Group chairman Sanjiv Goenka said CESC is being split into four companies by way of the demerger scheme of existing businesses for value unlocking and focused management into each of the verticals, subject to regulatory approvals.

On Friday, CESC was trading 5 percent higher at Rs 870.80. The unwarranted fall was led by confusion on a number of shares. A perfect restructuring exercise to bring in the desired benefit for investors, suggest experts.


Most brokerage firms maintain their rating post-CESC Q4 results while some raised target price to Rs 1100, which translates into an upside of 32 percent from current levels.

CESC Q4 ending March 2017 saw the net profit go up marginally to Rs 295 crore from Rs 293 crore registered during the corresponding period last year.

We have collated a list of views from different brokerage firms on CESC:


Macquarie which maintains most aggressive 12-month target price of Rs 1100 on CESC sees sharp re-rating in the stock price due to restructuring exercise. It raised its target price from Rs 658 to Rs 1,100.
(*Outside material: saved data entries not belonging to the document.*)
(* ===== verification/Module.v ===== *)
(** * Modules

    [internal/module/module.go]: the prober definitions an operator writes,
    their validation, and loading a directory of them.  The YAML decoder, the
    regular-expression compiler and SHA-256 are arguments; the table of
    built-in actions is the keys of [internal/action/action.go]. *)

From Stdlib Require Import ZArith Lia List Bool Ascii String Permutation Sorted.
From stdpp Require Import base tactics gmap strings list sorting pretty.
From S2P Require Import Prelude GoStrings Wire Netbind Placeholder Schema.

Open Scope string_scope.
Open Scope list_scope.
Open Scope Z_scope.

(** ** Data *)

Record Step : Type := mkStep { Command : list string; Step_Timeout : duration }.

Record PoolLimits : Type := mkPoolLimits {
  lim_TestConcurrency : Z; lim_MaxJobsPerInstance : Z; PortBase : Z; PortSpan : Z
}.

(** A positive limit only lowers the module's own value. *)
Definition lower_to (limit moduleValue : Z) : Z :=
  if (0 <? limit) && (limit <? moduleValue) then limit else moduleValue.

Definition testConcurrency (l : PoolLimits) : Z -> Z := lower_to (lim_TestConcurrency l).
Definition maxJobsPerInstance (l : PoolLimits) : Z -> Z := lower_to (lim_MaxJobsPerInstance l).

Record PoolSpec : Type := mkPool {
  MaxJobsPerInstance : Z;
  TestConcurrency : Z;
  BuildConfig : option Step;
  Start : option Step;
  Stop : option Step
}.

Record Collect : Type := mkCollect { Format : string; Pattern : string }.

Record InstallDependency : Type := mkDependency {
  dep_Name : string; dep_Version : string; Kind : string; dep_URL : string; Path : string
}.

Definition IsFile (d : InstallDependency) : bool := bool_decide (Kind d = "file").

(** [strings.Replacer] for old strings none of which is empty or a prefix of
    another: the replacements are not scanned again. *)
Fixpoint replacer (fuel : nat) (pairs : list (string * string)) (s : string) : string :=
  match fuel, s with
  | S f, String c r =>
      match head (omap (fun on => (fun rest => (snd on, rest)) <$> cut_prefix (fst on) s) pairs) with
      | Some (new, rest) => new +:+ replacer f pairs rest
      | None => String c (replacer f pairs r)
      end
  | _, _ => ""
  end.

Definition Replace (pairs : list (string * string)) (s : string) : string := replacer (String.length s) pairs s.

(** [strings.ReplaceAll] of a non-empty string. *)
Definition ReplaceAll (s old new : string) : string := Replace [(old, new)] s.

Definition ResolveURL (d : InstallDependency) (goos arch : string) : string :=
  let ext := if decide (goos = "windows") then "zip" else "tar.gz" in
  Replace [("{os}", goos); ("{arch}", arch); ("{ext}", ext); ("{version}", dep_Version d)] (dep_URL d).

(** [regexp.Regexp]: the names of its groups, and its leftmost match. *)
Record regex : Type := mkRegex { SubexpNames : list string; FindSubmatch : string -> option (list string) }.

Record Module : Type := mkModule {
  Name : string; Engine : string; EngineVersion : string;
  mod_Version : string; URL : string;
  OS : list string; Arch : list string;
  Install : list InstallDependency;
  Action : string;
  Prepare : option Step; Run : option Step; mod_Collect : Collect; Teardown : option Step;
  Pool : option PoolSpec;
  MinTimeoutMs : Z;
  Request : list FieldSchema; Response : list FieldSchema;
  RawYAML : string; FileHash : string;
  compiledPattern : option regex
}.

Definition with_pattern (re : regex) (m : Module) : Module :=
  {| Name := Name m; Engine := Engine m; EngineVersion := EngineVersion m; mod_Version := mod_Version m; URL := URL m;
     OS := OS m; Arch := Arch m; Install := Install m; Action := Action m; Prepare := Prepare m; Run := Run m;
     mod_Collect := mod_Collect m; Teardown := Teardown m; Pool := Pool m; MinTimeoutMs := MinTimeoutMs m;
     Request := Request m; Response := Response m; RawYAML := RawYAML m; FileHash := FileHash m;
     compiledPattern := Some re |}.

Definition with_source (raw hash : string) (m : Module) : Module :=
  {| Name := Name m; Engine := Engine m; EngineVersion := EngineVersion m; mod_Version := mod_Version m; URL := URL m;
     OS := OS m; Arch := Arch m; Install := Install m; Action := Action m; Prepare := Prepare m; Run := Run m;
     mod_Collect := mod_Collect m; Teardown := Teardown m; Pool := Pool m; MinTimeoutMs := MinTimeoutMs m;
     Request := Request m; Response := Response m; RawYAML := raw; FileHash := hash;
     compiledPattern := compiledPattern m |}.

Definition with_steps (prepare run teardown : option Step) (pool : option PoolSpec) (m : Module) : Module :=
  {| Name := Name m; Engine := Engine m; EngineVersion := EngineVersion m; mod_Version := mod_Version m; URL := URL m;
     OS := OS m; Arch := Arch m; Install := Install m; Action := Action m; Prepare := prepare; Run := run;
     mod_Collect := mod_Collect m; Teardown := teardown; Pool := pool; MinTimeoutMs := MinTimeoutMs m;
     Request := Request m; Response := Response m; RawYAML := RawYAML m; FileHash := FileHash m;
     compiledPattern := compiledPattern m |}.

Definition withMinTimeout (m : Module) (timeout : duration) : duration :=
  let minimum := int_mul (MinTimeoutMs m) millisecond in if timeout <? minimum then minimum else timeout.

(** [nameRe]: [^[a-z][a-z0-9-]*$]. *)
Definition is_lower (c : ascii) : bool := let n := nat_of_ascii c in ((97 <=? n) && (n <=? 122))%nat.
Definition is_digit (c : ascii) : bool := let n := nat_of_ascii c in ((48 <=? n) && (n <=? 57))%nat.

Definition name_ok (s : string) : bool :=
  match s with
  | "" => false
  | String c r => is_lower c && forallb (fun c => is_lower c || is_digit c || bool_decide (c = "-"%char)) (list_ascii_of_string r)
  end.

(** The keys of [action.Registry]. *)
Definition actions : list string :=
  ["tcp_connect"; "udp_probe"; "dns_query"; "icmp_ping"; "http_request"; "system_stats"; "http_fetch"; "proxy_connect"].

Record Manifest : Type := mkManifest {
  mf_Name : string; mf_Engine : string; mf_EngineVersion : string; mf_Action : string;
  mf_Request : list FieldSchema; mf_Response : list FieldSchema
}.

Definition ToManifest (m : Module) : Manifest :=
  mkManifest (Name m) (Engine m) (EngineVersion m) (Action m) (Request m) (Response m).

(** ** Validation *)

Inductive module_error : Type :=
| BadYAML | Unreadable (file : string) | DuplicateModule (name : string)
| BadName | NegativeMinTimeout
| BadForm (which : string) (e : field_error)
| InstallNoName (i : nat) | InstallNoURL (i : nat) | InstallBadKind (i : nat) | InstallNoPath (i : nat)
| ActionAndRun | NeitherActionNorRun | UnknownAction | ActionWithSteps | ActionWithPool
| PoolWithSteps | PoolNoRun | PoolMaxJobs | PoolConcurrency | PoolNoBuildConfig | PoolNoStart
| BadPlaceholder (step name : string)
| PatternUnused | BadPattern | NoLatencyGroup | BadFormat.

Definition form_error {A} (which : string) (r : result field_error A) : result module_error A :=
  match r with Ok a => Ok a | Err e => Err (BadForm which e) end.

Definition validate_dependency (i : nat) (d : InstallDependency) : result module_error unit :=
  let* _ := refuse (bool_decide (dep_Name d = "")) (InstallNoName i) in
  let* _ := refuse (bool_decide (dep_URL d = "")) (InstallNoURL i) in
  let* _ := refuse (negb (bool_decide (Kind d ∈ [""; "binary"; "file"]))) (InstallBadKind i) in
  refuse (bool_decide (Path d = "")) (InstallNoPath i).

Fixpoint validate_install (i : nat) (ds : list InstallDependency) : result module_error unit :=
  match ds with
  | [] => Ok tt
  | d :: rest => let* _ := validate_dependency i d in validate_install (S i) rest
  end.

(** A step that is there and has a command. *)
Definition has_command (s : option Step) : bool :=
  match s with Some st => negb (bool_decide (Command st = [])) | None => false end.

Definition is_set {A} (o : option A) : bool := match o with Some _ => true | None => false end.

Definition validatePool (m : Module) : result module_error unit :=
  match Pool m with
  | None => Ok tt
  | Some p =>
      let* _ := refuse (is_set (Prepare m) || is_set (Teardown m)) PoolWithSteps in
      let* _ := refuse (negb (has_command (Run m))) PoolNoRun in
      let* _ := refuse (MaxJobsPerInstance p <=? 0) PoolMaxJobs in
      let* _ := refuse (TestConcurrency p <=? 0) PoolConcurrency in
      let* _ := refuse (negb (has_command (BuildConfig p))) PoolNoBuildConfig in
      refuse (negb (has_command (Start p))) PoolNoStart
  end.

(** The map of steps the placeholder check iterates over. *)
Definition steps (m : Module) : list (string * option Step) :=
  [("prepare", Prepare m); ("run", Run m); ("teardown", Teardown m)]
  ++ match Pool m with
     | Some p => [("pool.build_config", BuildConfig p); ("pool.start", Start p); ("pool.stop", Stop p)]
     | None => []
     end.

Fixpoint validate_args (step : string) (args : list string) : result module_error unit :=
  match args with
  | [] => Ok tt
  | a :: rest =>
      match validatePlaceholders a with
      | Some name => Err (BadPlaceholder step name)
      | None => validate_args step rest
      end
  end.

Fixpoint validate_steps (ss : list (string * option Step)) : result module_error unit :=
  match ss with
  | [] => Ok tt
  | (_, None) :: rest => validate_steps rest
  | (name, Some st) :: rest => let* _ := validate_args name (Command st) in validate_steps rest
  end.

Definition hasGroup (re : regex) (name : string) : bool := bool_decide (name ∈ SubexpNames re).

Section loading.
Context (compile : string -> option regex)          (* regexp.Compile *)
        (order : list (string * option Step) -> list (string * option Step)) (* map iteration *)
        (unmarshal : string -> option Module)       (* yaml.Unmarshal *)
        (sha256_hex : string -> string).

Definition validate_collect (m : Module) : result module_error Module :=
  let c := mod_Collect m in
  if decide (Format c = "writeout_json") then
    let* _ := refuse (negb (bool_decide (Pattern c = ""))) PatternUnused in Ok m
  else if decide (Format c = "regex") then
    match compile (Pattern c) with
    | None => Err BadPattern
    | Some re => if hasGroup re "latency_ms" then Ok (with_pattern re m) else Err NoLatencyGroup
    end
  else Err BadFormat.

Definition validate (m : Module) : result module_error Module :=
  let* _ := refuse (negb (name_ok (Name m))) BadName in
  let* _ := refuse (MinTimeoutMs m <? 0) NegativeMinTimeout in
  let* _ := form_error "request" (validateFieldSchema (Request m) "request") in
  let* _ := form_error "response" (validateFieldSchema (Response m) "response") in
  let* _ := validate_install 0 (Install m) in
  let hasAction := negb (bool_decide (Action m = "")) in
  let hasRun := has_command (Run m) in
  if hasAction && hasRun then Err ActionAndRun
  else if negb hasAction && negb hasRun then Err NeitherActionNorRun
  else if hasAction then
    let* _ := refuse (negb (bool_decide (Action m ∈ actions))) UnknownAction in
    let* _ := refuse (is_set (Prepare m) || is_set (Teardown m)) ActionWithSteps in
    let* _ := refuse (is_set (Pool m)) ActionWithPool in
    Ok m
  else
    let* _ := validatePool m in
    let* _ := validate_steps (order (steps m)) in
    validate_collect m.

(** ** Loading *)

Definition ParseBytes (data : string) : result module_error Module :=
  match unmarshal data with
  | None => Err BadYAML
  | Some m => let* m := validate m in Ok (with_source data (sha256_hex data) m)
  end.

(** A directory as [fs.ReadDir] and [fs.ReadFile] see it. *)
Record dir_entry : Type := mkEntry { e_name : string; e_is_dir : bool; e_content : option string }.

(** [filepath.Ext] of a name without a separator. *)
Fixpoint file_ext (s : string) : string :=
  match s with
  | "" => ""
  | String c r => if decide (file_ext r <> "") then file_ext r else if decide (c = "."%char) then s else ""
  end.

Definition is_module_file (e : dir_entry) : bool :=
  negb (e_is_dir e) && bool_decide (file_ext (e_name e) ∈ [".yaml"; ".yml"]).

Definition loadFile (e : dir_entry) : result module_error Module :=
  match e_content e with None => Err (Unreadable (e_name e)) | Some data => ParseBytes data end.

Definition entry_le (a b : dir_entry) : Prop := String.le (e_name a) (e_name b).
#[export] Instance entry_le_dec : RelDecision entry_le.
Proof. intros a b. unfold entry_le. apply _. Defined.

Fixpoint load_files (seen : gset string) (files : list dir_entry) : result module_error (list Module) :=
  match files with
  | [] => Ok []
  | e :: rest =>
      let* m := loadFile e in
      if decide (Name m ∈ seen) then Err (DuplicateModule (Name m))
      else let* ms := load_files ({[Name m]} ∪ seen) rest in Ok (m :: ms)
  end.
CESC announced a massive restructuring of its business by splitting its existing company into four different companies focused on a particular business segment. It is a clean mirror shareholding demerger with no loss of value for minorities.

“We believe this move substantially removes the overhang of unrelated diversification by CESC and could drive a sharp re-rating,” said the Macquarie note.

“We raise our price target meaningfully to Rs 1,100 (from Rs 658) as the holding company discount disappears and we roll forward to FY19,” it said.